To start using the notebooks, launch Jupyter Notebook from the terminal:

```bash
jupyter notebook
```

This command will open a web interface in your browser. Navigate to the notebooks folder to access the various experiments.

### Running Notebooks

Open a notebook and run the cells sequentially. Each notebook contains explanations and code snippets for various machine learning tasks.

---

## Notebooks

The repository contains several Jupyter notebooks, each focusing on different aspects of machine learning workflows:

1. **Data Preprocessing**: Clean and prepare data for analysis.
2. **Model Training**: Train various machine learning models and evaluate their performance.
3. **Traffic Camera Analysis**: Analyze traffic camera feeds for object detection and tracking.
4. **Computer Vision Tasks**: Explore image processing techniques using OpenCV.

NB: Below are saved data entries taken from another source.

(** * Deployment scripts of the Directus backend: a shallow embedding

    The shell scripts under [scripts/deployment] (sync-code.sh, rollback.sh,
    backup-database.sh, backup-files.sh, verify-backup.sh,
    pre-deployment-checks.sh, deploy.sh, deploy-extensions.sh) are embedded as
    functions over an explicit file-system tree and an explicit console.
    External tools (rsync, cp, mv, find, pg_dump, pg_isready, date, python3)
    are modelled by functions or by fields of an environment record. *)

From Stdlib Require Import List String Ascii Bool Arith ZArith Lia DecimalString.
Import ListNotations.
Open Scope string_scope.
Open Scope list_scope.

Set Implicit Arguments.

(* ================================================================= *)
(** ** File-system trees *)

(** Values of the flat JSON objects the scripts write and read back
    (backup-metadata.json). *)
Inductive jvalue : Type :=
| JStr (s : string)
| JNum (n : nat)
| JBool (b : bool).

(** The content of a regular file: its bytes (a [string] is a sequence of
    8-bit characters), or, for a file whose text is a JSON object, the object
    that `python3 -m json.tool` / `json.load` read from it. *)
Inductive content : Type :=
| Bytes (s : string)
| Json (fields : list (string * jvalue)).

(** A file holds its content; a directory holds named entries.  Lookup takes
    the first entry of a given name. *)
#[local] Unset Elimination Schemes.
Inductive node : Type :=
| File (data : content)
| Dir (entries : list (string * node)).
#[local] Set Elimination Schemes.

(** Induction over a tree with the hypothesis available for every entry of a
    directory. *)
Fixpoint node_ind (P : node -> Prop)
  (HF : forall c, P (File c))
  (HD : forall es, Forall (fun e => P (snd e)) es -> P (Dir es))
  (t : node) : P t :=
  match t with
  | File c => HF c
  | Dir es =>
      HD es
        ((fix go (l : list (string * node)) : Forall (fun e => P (snd e)) l :=
            match l with
            | [] => Forall_nil _
            | e :: l' => Forall_cons e (node_ind P HF HD (snd e)) (go l')
            end) es)
  end.

Definition path := list string.

Definition is_dir (t : node) : bool :=
  match t with Dir _ => true | File _ => false end.

Fixpoint assoc {A : Type} (n : string) (l : list (string * A)) : option A :=
  match l with
  | [] => None
  | (m, x) :: l' => if String.eqb n m then Some x else assoc n l'
  end.

Fixpoint remove_entry {A : Type} (n : string) (l : list (string * A))
  : list (string * A) :=
  match l with
  | [] => []
  | (m, x) :: l' =>
      if String.eqb n m then remove_entry n l' else (m, x) :: remove_entry n l'
  end.

Fixpoint set_entry {A : Type} (n : string) (x : A) (l : list (string * A))
  : list (string * A) :=
  match l with
  | [] => [(n, x)]
  | (m, y) :: l' =>
      if String.eqb n m then (n, x) :: l' else (m, y) :: set_entry n x l'
  end.

(** [lookup t p]: the node reached from [t] along [p]. *)
Fixpoint lookup (t : node) (p : path) : option node :=
  match p with
  | [] => Some t
  | n :: p' =>
      match t with
      | Dir es =>
          match assoc n es with
          | Some c => lookup c p'
          | None => None
          end
      | File _ => None
      end
  end.

(** [[ -d p ]], [[ -f p ]], [[ -e p ]]. *)
Definition test_d (t : node) (p : path) : bool :=
  match lookup t p with Some (Dir _) => true | _ => false end.

Definition test_f (t : node) (p : path) : bool :=
  match lookup t p with Some (File _) => true | _ => false end.

Definition test_e (t : node) (p : path) : bool :=
  match lookup t p with Some _ => true | None => false end.

(** [put t p x]: [x] stored at [p]; the parent of [p] has to be an existing
    directory, otherwise [None]. *)
Fixpoint put (t : node) (p : path) (x : node) : option node :=
  match p with
  | [] => Some x
  | n :: p' =>
      match t with
      | Dir es =>
          match p' with
          | [] => Some (Dir (set_entry n x es))
          | _ :: _ =>
              match assoc n es with
              | Some c =>
                  match put c p' x with
                  | Some c' => Some (Dir (set_entry n c' es))
                  | None => None
                  end
              | None => None
              end
          end
      | File _ => None
      end
  end.

(** [unlink t p]: the tree without the node at [p] (and all below it). *)
Fixpoint unlink (t : node) (p : path) : node :=
  match p with
  | [] => t
  | n :: p' =>
      match t with
      | Dir es =>
          match p' with
          | [] => Dir (remove_entry n es)
          | _ :: _ =>
              match assoc n es with
              | Some c => Dir (set_entry n (unlink c p') es)
              | None => t
              end
          end
      | File _ => t
      end
  end.

(** [mkdir -p p]: every missing component is created; fails when a
    component exists as a regular file. *)
Fixpoint mkdir_p (t : node) (p : path) : option node :=
  match p with
  | [] => match t with Dir _ => Some t | File _ => None end
  | n :: p' =>
      match t with
      | Dir es =>
          let c := match assoc n es with Some c => c | None => Dir [] end in
          match mkdir_p c p' with
          | Some c' => Some (Dir (set_entry n c' es))
          | None => None
          end
      | File _ => None
      end
  end.

(** ["$p$s"]: a suffix glued to the last component, as in ["$TARGET_DIR.new"]. *)
Fixpoint path_suffix (p : path) (s : string) : path :=
  match p with
  | [] => [s]
  | [n] => [(n ++ s)%string]
  | n :: p' => n :: path_suffix p' s
  end.

Fixpoint basename (p : path) : string :=
  match p with
  | [] => EmptyString
  | [n] => n
  | _ :: p' => basename p'
  end.

(** [dirname p]. *)
Definition dirname (p : path) : path := removelast p.

(** [find t -type f | wc -l]. *)
Fixpoint count_type_f (t : node) : nat :=
  match t with
  | File _ => 1
  | Dir es =>
      (fix go (l : list (string * node)) : nat :=
         match l with
         | [] => 0
         | (_, x) :: l' => count_type_f x + go l'
         end) es
  end.

(** `stat -c%s`: only the size of a file of bytes is ever asked for; a JSON
    object is never empty. *)
Definition size (c : content) : nat :=
  match c with
  | Bytes s => String.length s
  | Json _ => 2
  end.

Definition is_empty (c : content) : bool :=
  match c with
  | Bytes s => Nat.eqb (String.length s) 0
  | Json _ => false
  end.

(** [find t -type f -size 0 | wc -l]. *)
Fixpoint count_size_0 (t : node) : nat :=
  match t with
  | File c => if is_empty c then 1 else 0
  | Dir es =>
      (fix go (l : list (string * node)) : nat :=
         match l with
         | [] => 0
         | (_, x) :: l' => count_size_0 x + go l'
         end) es
  end.

(** The regular file at [p], if any. *)
Definition file_at (t : node) (p : path) : option content :=
  match lookup t p with Some (File c) => Some c | _ => None end.

(* ================================================================= *)
(** ** rsync filter rules and transfer *)

(** Shell wildcards as rsync reads them in a rule that [plain_rule] (below)
    accepts: [*] is any run of characters, [?] one character, every other
    character stands for itself. *)
Fixpoint glob (pat s : string) : bool :=
  match pat with
  | EmptyString => match s with EmptyString => true | String _ _ => false end
  | String c pat' =>
      if Ascii.eqb c "*" then
        (fix star (s : string) : bool :=
           glob pat' s ||
           match s with
           | EmptyString => false
           | String _ s' => star s'
           end) s
      else
        match s with
        | EmptyString => false
        | String d s' =>
            (Ascii.eqb c "?" || Ascii.eqb c d) && glob pat' s'
        end
  end.

(** A filter rule, [--exclude=G] or [--include=G], matched against the last
    component of a name at any depth; a trailing slash in the rule restricts
    it to directories. *)
Record pattern : Type := mkPattern {
  pat_include : bool;
  pat_glob : string;
  pat_dir_only : bool
}.

Fixpoint strip_slash (s : string) : string * bool :=
  match s with
  | EmptyString => (EmptyString, false)
  | String c EmptyString =>
      if Ascii.eqb c "/" then (EmptyString, true) else (s, false)
  | String c s' => let (r, b) := strip_slash s' in (String c r, b)
  end.

Definition exclude (s : string) : pattern :=
  let (g, b) := strip_slash s in mkPattern false g b.

Definition include (s : string) : pattern :=
  let (g, b) := strip_slash s in mkPattern true g b.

You can find the notebooks in the `notebooks` directory.

---

## Contributing

We welcome contributions from the community. To contribute, follow these steps:

1. Fork the repository.
2. Create a new branch for your feature or bug fix.
3. Make your changes and commit them with clear messages.
4. Push your branch and submit a pull request.

### Code of Conduct

Please adhere to the project's code of conduct to maintain a welcoming environment for all contributors.

---

## License

This project is licensed under the MIT License. See the [LICENSE](LICENSE) file for details.

---

## Contact

For questions or feedback, please reach out to the project maintainer:

- **Name**: Dimza5r
- **Email**: dimza5r@example.com

You can also check the [Releases](https://github.com/dimza5r/experiments-test/releases) section for the latest updates and download options.

---

Feel free to explore the project and contribute to its development. Your input is valuable in making this a robust resource for machine learning workflows!